**Goal of the exercise**
For the material that follows, return exactly the lines from the one with "(* ===== verification/Commands.v ===== *)" through the one with "Cmd_Stderr : option stdio;", both ends included.

################

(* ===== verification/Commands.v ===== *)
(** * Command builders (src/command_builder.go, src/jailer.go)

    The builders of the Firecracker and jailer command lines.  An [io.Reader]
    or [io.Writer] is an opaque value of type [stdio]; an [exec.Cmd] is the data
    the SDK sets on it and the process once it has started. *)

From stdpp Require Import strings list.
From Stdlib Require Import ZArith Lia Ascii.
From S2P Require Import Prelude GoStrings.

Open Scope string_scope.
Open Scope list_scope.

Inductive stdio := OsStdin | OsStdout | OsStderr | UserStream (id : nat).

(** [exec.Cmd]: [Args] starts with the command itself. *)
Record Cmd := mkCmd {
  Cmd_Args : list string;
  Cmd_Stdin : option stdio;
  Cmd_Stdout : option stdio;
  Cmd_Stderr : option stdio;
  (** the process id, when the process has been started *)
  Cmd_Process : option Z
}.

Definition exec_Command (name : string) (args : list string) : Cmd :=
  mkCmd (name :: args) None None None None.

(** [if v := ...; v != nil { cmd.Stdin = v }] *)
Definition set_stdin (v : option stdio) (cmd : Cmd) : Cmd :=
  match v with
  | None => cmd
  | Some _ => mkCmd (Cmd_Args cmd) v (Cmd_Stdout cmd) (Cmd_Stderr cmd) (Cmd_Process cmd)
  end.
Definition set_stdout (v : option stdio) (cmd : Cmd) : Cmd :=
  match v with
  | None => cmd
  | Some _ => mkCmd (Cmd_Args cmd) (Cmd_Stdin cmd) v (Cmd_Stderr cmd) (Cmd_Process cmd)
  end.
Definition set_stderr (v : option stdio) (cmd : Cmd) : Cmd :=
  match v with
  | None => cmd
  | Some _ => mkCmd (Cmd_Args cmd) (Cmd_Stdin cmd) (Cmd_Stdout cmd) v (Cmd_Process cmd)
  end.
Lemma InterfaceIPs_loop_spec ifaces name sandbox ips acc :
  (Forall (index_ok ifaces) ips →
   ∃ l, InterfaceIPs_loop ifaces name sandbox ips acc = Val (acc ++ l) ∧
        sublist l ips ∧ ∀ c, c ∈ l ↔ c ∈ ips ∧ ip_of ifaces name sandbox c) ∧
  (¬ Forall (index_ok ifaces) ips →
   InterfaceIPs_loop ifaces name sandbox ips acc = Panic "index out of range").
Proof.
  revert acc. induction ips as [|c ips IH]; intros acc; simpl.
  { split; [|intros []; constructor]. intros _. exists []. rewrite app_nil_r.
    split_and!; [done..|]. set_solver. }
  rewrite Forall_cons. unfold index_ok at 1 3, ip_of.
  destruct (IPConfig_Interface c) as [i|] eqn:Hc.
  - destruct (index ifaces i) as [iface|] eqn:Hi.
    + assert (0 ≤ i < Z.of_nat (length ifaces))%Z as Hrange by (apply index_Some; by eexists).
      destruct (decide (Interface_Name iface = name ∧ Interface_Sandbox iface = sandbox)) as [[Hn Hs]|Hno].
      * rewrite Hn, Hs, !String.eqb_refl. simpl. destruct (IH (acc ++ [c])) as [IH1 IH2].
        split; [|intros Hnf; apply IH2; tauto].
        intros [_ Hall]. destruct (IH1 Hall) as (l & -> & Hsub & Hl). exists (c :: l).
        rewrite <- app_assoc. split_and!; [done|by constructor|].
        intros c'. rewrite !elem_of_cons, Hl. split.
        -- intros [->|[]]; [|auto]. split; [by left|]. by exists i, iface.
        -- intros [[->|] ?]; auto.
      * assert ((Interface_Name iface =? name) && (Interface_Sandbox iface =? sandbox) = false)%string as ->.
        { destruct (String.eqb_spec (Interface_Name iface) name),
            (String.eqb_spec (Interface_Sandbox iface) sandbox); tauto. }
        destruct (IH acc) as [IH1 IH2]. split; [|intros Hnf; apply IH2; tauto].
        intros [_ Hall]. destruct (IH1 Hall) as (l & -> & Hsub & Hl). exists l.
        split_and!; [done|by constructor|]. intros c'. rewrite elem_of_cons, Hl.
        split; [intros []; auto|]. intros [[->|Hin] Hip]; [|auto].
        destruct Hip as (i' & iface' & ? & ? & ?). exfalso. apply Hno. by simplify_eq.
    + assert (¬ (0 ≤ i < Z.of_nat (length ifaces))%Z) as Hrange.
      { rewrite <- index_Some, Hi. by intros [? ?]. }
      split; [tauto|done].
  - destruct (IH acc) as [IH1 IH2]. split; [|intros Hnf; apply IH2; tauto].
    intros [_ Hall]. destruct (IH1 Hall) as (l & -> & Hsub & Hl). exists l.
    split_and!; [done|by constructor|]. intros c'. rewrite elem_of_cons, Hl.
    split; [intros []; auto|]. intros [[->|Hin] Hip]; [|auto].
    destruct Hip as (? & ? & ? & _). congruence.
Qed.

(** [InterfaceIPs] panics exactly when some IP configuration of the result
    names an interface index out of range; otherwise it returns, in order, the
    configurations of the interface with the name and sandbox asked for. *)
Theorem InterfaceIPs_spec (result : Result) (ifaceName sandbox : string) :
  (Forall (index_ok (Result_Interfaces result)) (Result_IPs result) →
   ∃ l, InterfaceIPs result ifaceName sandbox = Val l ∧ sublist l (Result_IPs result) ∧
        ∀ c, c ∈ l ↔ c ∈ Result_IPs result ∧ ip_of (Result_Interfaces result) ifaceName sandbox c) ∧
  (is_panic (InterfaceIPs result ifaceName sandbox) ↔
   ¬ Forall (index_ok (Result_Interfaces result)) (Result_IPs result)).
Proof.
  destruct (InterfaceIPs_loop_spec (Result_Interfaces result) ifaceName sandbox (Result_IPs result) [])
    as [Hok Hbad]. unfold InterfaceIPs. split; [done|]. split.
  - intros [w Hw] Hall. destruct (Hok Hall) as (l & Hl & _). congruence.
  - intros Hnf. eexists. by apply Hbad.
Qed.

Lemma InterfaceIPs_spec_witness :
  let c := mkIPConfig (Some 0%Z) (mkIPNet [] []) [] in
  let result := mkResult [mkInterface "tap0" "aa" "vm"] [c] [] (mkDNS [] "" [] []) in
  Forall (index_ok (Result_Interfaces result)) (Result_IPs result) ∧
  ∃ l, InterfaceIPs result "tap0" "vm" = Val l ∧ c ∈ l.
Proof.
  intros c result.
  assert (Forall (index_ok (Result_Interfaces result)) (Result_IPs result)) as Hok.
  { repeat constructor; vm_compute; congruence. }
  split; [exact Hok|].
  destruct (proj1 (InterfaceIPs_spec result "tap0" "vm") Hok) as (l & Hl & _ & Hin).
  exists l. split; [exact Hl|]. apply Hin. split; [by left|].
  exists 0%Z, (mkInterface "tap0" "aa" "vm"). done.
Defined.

################

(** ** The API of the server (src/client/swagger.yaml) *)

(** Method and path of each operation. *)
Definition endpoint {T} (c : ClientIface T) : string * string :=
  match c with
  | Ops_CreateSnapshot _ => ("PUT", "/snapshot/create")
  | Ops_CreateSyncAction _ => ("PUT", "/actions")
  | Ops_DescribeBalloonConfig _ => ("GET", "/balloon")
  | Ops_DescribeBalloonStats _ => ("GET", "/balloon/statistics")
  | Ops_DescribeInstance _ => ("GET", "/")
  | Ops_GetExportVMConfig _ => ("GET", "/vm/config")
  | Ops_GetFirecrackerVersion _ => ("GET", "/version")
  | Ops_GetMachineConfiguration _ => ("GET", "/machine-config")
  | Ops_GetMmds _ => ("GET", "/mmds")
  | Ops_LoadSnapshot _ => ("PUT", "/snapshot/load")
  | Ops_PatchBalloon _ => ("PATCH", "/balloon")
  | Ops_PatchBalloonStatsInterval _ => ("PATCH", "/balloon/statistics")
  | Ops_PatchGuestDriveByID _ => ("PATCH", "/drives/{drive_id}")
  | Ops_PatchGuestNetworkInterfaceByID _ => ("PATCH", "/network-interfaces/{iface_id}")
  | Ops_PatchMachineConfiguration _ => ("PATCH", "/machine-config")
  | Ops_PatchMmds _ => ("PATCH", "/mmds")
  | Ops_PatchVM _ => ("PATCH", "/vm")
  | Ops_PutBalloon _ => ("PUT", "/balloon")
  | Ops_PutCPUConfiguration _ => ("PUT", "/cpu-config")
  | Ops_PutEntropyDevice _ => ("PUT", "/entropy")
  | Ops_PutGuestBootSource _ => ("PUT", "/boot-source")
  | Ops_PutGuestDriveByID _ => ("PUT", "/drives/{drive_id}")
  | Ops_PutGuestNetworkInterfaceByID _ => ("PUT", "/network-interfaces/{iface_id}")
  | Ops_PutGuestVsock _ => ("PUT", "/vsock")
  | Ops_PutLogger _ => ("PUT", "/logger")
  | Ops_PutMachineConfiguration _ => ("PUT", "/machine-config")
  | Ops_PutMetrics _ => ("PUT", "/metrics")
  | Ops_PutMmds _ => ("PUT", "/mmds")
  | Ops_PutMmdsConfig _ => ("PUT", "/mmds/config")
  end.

################

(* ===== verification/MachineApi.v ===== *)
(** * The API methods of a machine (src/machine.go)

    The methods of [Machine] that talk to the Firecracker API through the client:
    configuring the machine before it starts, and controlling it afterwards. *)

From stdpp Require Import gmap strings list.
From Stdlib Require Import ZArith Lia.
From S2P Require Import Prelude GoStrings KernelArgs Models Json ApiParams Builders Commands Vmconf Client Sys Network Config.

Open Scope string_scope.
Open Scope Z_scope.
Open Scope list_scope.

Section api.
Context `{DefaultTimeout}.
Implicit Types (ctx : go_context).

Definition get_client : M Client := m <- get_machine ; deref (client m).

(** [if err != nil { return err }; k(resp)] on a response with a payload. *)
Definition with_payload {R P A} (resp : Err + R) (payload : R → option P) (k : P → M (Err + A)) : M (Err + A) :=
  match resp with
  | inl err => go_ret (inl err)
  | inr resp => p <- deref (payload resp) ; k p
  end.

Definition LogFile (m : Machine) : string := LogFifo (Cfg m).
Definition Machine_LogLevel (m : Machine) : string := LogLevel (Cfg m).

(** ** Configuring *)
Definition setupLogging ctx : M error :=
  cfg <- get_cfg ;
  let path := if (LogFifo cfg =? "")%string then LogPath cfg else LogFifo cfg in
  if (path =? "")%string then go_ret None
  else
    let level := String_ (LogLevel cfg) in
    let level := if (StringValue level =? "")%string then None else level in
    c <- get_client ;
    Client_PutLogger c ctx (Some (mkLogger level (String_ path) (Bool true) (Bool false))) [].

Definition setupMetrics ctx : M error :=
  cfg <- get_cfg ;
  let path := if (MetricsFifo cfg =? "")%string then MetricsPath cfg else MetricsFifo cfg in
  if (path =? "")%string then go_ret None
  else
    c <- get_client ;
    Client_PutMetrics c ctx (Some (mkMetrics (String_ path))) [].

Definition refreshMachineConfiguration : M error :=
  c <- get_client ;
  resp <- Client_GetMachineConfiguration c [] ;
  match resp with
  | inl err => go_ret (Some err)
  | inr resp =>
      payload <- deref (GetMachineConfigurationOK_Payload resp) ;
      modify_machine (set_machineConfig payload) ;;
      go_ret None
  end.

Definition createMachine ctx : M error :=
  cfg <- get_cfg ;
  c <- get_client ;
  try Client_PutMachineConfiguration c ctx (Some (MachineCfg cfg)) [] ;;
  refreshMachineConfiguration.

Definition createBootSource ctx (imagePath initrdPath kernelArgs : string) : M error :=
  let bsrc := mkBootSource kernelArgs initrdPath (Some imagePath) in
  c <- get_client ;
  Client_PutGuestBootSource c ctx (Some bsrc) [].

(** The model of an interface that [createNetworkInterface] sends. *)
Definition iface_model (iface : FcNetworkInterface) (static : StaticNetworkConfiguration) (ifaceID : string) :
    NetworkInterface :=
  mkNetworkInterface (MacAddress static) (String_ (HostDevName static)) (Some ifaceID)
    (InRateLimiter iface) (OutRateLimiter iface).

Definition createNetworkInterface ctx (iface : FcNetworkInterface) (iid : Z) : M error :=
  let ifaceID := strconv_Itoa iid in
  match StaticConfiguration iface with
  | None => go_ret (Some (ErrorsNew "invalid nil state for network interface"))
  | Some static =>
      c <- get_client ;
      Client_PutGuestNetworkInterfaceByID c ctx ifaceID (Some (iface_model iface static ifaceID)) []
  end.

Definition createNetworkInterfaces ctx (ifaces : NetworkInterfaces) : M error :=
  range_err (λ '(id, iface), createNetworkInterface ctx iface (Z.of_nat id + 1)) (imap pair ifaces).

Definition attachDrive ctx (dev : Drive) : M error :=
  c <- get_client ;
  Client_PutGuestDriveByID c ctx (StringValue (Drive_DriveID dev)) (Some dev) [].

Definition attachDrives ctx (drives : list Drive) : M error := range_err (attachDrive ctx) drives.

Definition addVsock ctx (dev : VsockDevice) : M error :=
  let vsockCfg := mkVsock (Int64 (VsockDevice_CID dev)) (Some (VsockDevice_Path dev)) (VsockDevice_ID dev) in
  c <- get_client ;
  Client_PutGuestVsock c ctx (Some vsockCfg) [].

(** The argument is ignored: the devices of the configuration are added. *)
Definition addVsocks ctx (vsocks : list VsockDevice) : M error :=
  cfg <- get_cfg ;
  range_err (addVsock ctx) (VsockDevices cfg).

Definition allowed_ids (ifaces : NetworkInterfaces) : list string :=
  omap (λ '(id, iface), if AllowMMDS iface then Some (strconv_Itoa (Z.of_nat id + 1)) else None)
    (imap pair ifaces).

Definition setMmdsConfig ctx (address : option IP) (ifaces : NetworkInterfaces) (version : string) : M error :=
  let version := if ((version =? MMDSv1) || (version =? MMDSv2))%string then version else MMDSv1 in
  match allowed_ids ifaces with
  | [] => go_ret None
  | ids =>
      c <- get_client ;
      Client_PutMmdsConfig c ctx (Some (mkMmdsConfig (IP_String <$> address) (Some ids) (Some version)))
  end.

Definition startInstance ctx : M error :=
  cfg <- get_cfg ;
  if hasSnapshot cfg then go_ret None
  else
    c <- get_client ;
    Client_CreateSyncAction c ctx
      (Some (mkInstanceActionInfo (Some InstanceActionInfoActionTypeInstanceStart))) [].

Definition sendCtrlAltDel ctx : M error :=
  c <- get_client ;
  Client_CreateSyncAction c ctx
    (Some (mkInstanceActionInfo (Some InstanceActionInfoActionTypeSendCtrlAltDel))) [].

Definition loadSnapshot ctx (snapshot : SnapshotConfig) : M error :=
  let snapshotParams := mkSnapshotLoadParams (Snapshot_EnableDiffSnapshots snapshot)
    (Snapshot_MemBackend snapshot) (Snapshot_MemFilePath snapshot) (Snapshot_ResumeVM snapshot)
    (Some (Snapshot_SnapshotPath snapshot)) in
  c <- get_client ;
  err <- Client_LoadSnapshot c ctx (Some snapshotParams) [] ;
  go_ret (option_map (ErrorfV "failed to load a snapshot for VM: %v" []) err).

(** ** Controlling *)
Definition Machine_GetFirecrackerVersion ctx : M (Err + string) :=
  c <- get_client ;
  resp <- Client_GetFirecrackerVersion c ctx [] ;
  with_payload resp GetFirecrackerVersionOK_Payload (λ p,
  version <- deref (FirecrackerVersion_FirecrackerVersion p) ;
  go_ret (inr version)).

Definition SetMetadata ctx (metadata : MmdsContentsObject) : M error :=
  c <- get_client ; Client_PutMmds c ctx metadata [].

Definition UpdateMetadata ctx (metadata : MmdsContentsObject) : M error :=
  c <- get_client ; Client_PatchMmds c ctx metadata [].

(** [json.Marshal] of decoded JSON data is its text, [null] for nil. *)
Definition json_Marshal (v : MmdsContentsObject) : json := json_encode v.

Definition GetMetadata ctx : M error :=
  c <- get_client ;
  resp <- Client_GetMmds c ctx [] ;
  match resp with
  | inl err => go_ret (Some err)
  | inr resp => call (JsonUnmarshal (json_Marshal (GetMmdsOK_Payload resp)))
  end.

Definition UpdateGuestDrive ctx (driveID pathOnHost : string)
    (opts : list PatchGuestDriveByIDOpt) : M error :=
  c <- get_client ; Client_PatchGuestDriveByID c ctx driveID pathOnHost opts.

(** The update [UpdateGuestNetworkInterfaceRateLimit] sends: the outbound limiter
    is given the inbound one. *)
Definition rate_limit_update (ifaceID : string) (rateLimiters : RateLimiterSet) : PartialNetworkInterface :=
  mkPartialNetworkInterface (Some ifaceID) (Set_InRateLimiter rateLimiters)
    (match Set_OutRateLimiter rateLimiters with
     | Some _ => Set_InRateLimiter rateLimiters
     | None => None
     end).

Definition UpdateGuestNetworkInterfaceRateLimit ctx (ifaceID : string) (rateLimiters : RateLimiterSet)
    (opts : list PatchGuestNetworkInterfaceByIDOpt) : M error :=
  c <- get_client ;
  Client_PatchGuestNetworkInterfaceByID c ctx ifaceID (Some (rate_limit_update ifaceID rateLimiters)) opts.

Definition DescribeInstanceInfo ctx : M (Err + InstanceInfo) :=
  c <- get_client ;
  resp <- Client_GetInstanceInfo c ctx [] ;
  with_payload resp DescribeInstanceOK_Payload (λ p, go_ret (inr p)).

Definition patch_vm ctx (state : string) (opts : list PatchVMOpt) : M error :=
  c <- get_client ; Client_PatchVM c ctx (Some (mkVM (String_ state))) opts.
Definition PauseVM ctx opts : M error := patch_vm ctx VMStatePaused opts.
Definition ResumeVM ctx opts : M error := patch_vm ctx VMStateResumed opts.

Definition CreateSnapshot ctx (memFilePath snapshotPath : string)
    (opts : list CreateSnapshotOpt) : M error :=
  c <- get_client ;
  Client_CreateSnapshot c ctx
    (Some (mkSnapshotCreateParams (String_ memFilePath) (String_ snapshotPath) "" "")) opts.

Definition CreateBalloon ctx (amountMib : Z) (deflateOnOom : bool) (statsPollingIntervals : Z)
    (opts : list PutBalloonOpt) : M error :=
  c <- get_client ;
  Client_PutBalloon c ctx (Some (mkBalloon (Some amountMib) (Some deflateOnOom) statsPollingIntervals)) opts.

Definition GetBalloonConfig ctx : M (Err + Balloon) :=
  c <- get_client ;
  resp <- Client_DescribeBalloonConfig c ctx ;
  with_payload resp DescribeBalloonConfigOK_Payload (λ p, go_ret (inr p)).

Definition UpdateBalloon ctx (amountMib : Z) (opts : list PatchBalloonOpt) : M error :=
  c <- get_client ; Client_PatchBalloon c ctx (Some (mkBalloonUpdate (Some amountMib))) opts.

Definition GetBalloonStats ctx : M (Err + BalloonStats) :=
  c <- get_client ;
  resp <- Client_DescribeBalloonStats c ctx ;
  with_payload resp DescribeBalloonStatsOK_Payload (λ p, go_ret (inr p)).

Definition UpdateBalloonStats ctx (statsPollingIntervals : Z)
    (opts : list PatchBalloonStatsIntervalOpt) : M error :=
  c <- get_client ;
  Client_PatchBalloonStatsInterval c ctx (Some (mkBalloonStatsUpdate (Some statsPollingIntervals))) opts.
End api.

################

**Answer**
(* ===== verification/Commands.v ===== *)
(** * Command builders (src/command_builder.go, src/jailer.go)

    The builders of the Firecracker and jailer command lines.  An [io.Reader]
    or [io.Writer] is an opaque value of type [stdio]; an [exec.Cmd] is the data
    the SDK sets on it and the process once it has started. *)

From stdpp Require Import strings list.
From Stdlib Require Import ZArith Lia Ascii.
From S2P Require Import Prelude GoStrings.

Open Scope string_scope.
Open Scope list_scope.

Inductive stdio := OsStdin | OsStdout | OsStderr | UserStream (id : nat).

(** [exec.Cmd]: [Args] starts with the command itself. *)
Record Cmd := mkCmd {
  Cmd_Args : list string;
  Cmd_Stdin : option stdio;
  Cmd_Stdout : option stdio;
  Cmd_Stderr : option stdio;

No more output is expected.